(** The values a property of [ButtonProps] ranges over.  Numbers are the
    integers; a React element keeps its JSX children next to its props. *)
#[warnings="-register-all"]
Inductive value : Type :=
| VUndefined
| VNull
| VBool (b : bool)
| VNum (n : Z)
| VStr (s : string)
| VObj (fields : gmap string value)
| VElem (ty : etype) (props : gmap string value) (children : list value).

Abbreviation obj := (gmap string value).

Module JS.

(** [o.k], [undefined] for a missing key. *)
Definition get (o : obj) (k : string) : value := default VUndefined (o !! k).

(** ToBoolean. *)
Definition truthy (v : value) : bool :=
  match v with
  | VUndefined | VNull => false
  | VBool b => b
  | VNum n => negb (n =? 0)%Z
  | VStr s => negb (String.eqb s EmptyString)
  | VObj _ | VElem _ _ _ => true
  end.

(** [a || b], [a && b], [a ?? b] and [!a]. *)
Definition or_ (a b : value) : value := if truthy a then a else b.
Definition and_ (a b : value) : value := if truthy a then b else a.
Definition nullish (a b : value) : value :=
  match a with VUndefined | VNull => b | _ => a end.
Definition not_ (a : value) : value := VBool (negb (truthy a)).

(** [v === "s"]. *)
Definition strict_eq_str (v : value) (s : string) : value :=
  match v with VStr t => VBool (String.eqb t s) | _ => VBool false end.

------------------------------------

### What is being asked:
Begin with the first line of the listing above and write out each line exactly, ending with the line that contains "(fields : gmap string value)".

### Response to the task:
(** The values a property of [ButtonProps] ranges over.  Numbers are the
    integers; a React element keeps its JSX children next to its props. *)
#[warnings="-register-all"]
Inductive value : Type :=
| VUndefined
| VNull
| VBool (b : bool)
| VNum (n : Z)
| VStr (s : string)
| VObj (fields : gmap string value)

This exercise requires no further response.